• WHAT YOU ARE ASKED TO DO: Give again the lines of the data from its first line through the line with "The two connection". Change nothing.

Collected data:
■ ■ ■ ■ ■

(* ===== verification/Webhooks.v ===== *)
(** * The webhooks service

    Models [services/webhooks]: [webhooks.go] (publishing an event, delivering
    and retrying it), [db.go] (the tables [webhooks] and [webhook_deliveries]
    behind their row policies), [register.go] (subscribing an endpoint) and
    [httperr.go].

    The outside (the database's availability, resolvers, receivers) is of a type
    [W]; every call that leaves the process names the instant [w : W] at which it
    was made.  The two connection pools fail independently.  JSON, HMAC-SHA-256,
    URL parsing, the [::uuid] cast, the column types, row order and the exchange
    over an established connection are parameters.  A request dials anew each
    time here, where the code may reuse a connection it dialed before.

    A running service is the database with the deliveries started and not yet
    made; [step] interleaves requests with them and [sent] records what left
    the process.

    The theorems: every event stays with its customer and is signed with the
    receiver's own secret; a retry repeats its request; how retries are timed;
    that a registered endpoint is called; and that the service's own event
    names are those of no subscription. *)

From Stdlib Require Import ZArith Lia Ascii String Permutation.
From stdpp Require Import base list numbers strings gmap.
From S2P Require Import Prelude GoStrings GoText Policy NetGuard.

Open Scope Z_scope.

Module Webhooks.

■ ■ ■ ■ ■

• WRITTEN SOLUTION:
(* ===== verification/Webhooks.v ===== *)
(** * The webhooks service

    Models [services/webhooks]: [webhooks.go] (publishing an event, delivering
    and retrying it), [db.go] (the tables [webhooks] and [webhook_deliveries]
    behind their row policies), [register.go] (subscribing an endpoint) and
    [httperr.go].

    The outside (the database's availability, resolvers, receivers) is of a type
    [W]; every call that leaves the process names the instant [w : W] at which it
    was made.  The two connection pools fail independently.  JSON, HMAC-SHA-256,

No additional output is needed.